-------- MATERIAL FOR THE TASK --------

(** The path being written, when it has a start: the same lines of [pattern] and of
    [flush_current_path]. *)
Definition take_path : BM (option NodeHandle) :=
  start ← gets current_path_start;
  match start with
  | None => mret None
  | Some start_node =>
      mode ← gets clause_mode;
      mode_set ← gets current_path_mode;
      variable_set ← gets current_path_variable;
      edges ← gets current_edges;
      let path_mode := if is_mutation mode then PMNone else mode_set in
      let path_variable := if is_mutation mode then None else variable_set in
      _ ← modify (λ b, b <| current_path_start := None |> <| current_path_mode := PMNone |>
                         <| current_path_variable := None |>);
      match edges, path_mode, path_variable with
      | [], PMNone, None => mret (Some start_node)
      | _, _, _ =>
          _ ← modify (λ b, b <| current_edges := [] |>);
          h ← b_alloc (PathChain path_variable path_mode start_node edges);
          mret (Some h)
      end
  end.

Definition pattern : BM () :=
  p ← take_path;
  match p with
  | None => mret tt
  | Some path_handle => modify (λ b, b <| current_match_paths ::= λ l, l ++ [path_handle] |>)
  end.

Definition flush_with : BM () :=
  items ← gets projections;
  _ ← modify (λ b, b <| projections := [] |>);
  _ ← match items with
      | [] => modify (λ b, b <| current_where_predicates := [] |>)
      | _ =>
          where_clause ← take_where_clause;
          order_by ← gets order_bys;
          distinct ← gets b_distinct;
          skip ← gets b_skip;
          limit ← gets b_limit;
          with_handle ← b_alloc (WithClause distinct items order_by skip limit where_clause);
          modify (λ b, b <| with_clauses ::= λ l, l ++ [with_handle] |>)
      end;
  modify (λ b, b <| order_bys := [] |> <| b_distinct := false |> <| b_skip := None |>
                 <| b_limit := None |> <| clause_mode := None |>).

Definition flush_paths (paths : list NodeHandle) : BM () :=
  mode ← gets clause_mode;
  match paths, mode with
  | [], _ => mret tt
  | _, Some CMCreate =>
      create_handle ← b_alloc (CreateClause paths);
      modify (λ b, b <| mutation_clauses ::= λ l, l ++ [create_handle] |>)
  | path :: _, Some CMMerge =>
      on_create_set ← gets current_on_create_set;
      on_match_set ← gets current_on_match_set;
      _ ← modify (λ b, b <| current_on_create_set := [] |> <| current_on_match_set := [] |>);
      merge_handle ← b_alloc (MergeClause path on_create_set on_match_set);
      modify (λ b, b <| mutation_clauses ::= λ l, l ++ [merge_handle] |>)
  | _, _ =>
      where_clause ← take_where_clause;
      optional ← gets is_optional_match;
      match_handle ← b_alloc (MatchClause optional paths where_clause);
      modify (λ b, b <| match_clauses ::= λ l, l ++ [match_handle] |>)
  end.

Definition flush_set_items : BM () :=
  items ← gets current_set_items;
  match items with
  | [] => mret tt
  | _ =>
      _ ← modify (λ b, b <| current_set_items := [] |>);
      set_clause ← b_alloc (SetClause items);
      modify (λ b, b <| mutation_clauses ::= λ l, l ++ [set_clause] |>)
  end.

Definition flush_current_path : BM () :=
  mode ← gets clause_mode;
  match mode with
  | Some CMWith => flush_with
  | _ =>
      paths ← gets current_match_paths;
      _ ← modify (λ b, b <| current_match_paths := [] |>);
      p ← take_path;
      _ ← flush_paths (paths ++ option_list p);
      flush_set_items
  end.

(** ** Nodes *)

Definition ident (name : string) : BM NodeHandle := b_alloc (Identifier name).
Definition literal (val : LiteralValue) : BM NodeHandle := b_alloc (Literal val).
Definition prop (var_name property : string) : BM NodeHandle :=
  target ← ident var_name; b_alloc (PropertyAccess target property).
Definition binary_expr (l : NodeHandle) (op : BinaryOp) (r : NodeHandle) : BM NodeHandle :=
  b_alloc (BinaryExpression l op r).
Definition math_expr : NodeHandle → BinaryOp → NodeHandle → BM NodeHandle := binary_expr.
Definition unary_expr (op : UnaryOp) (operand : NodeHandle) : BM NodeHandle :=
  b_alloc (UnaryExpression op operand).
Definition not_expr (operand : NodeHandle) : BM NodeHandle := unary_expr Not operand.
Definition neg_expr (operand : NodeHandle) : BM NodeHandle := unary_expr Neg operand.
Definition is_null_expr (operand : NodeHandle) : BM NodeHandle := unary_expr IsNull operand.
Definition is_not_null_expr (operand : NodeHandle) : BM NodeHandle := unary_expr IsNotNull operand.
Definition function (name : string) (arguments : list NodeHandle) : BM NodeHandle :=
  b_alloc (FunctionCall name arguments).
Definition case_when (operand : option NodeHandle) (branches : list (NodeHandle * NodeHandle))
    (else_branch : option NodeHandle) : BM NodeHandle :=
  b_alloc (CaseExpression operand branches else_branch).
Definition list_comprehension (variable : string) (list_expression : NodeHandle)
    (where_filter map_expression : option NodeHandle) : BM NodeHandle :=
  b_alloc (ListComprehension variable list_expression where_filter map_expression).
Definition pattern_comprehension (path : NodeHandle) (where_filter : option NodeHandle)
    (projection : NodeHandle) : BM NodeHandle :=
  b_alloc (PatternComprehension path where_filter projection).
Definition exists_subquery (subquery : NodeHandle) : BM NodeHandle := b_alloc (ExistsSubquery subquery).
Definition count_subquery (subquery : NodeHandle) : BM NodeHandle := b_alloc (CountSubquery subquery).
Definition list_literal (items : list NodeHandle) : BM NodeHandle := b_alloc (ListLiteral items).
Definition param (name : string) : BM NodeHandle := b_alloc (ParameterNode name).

--------

▸ ACTIVITY
When a line in the data contains "PMNone", return it as written.

▸ PROBLEM SOLUTION
      let path_mode := if is_mutation mode then PMNone else mode_set in
      _ ← modify (λ b, b <| current_path_start := None |> <| current_path_mode := PMNone |>
      | [], PMNone, None => mret (Some start_node)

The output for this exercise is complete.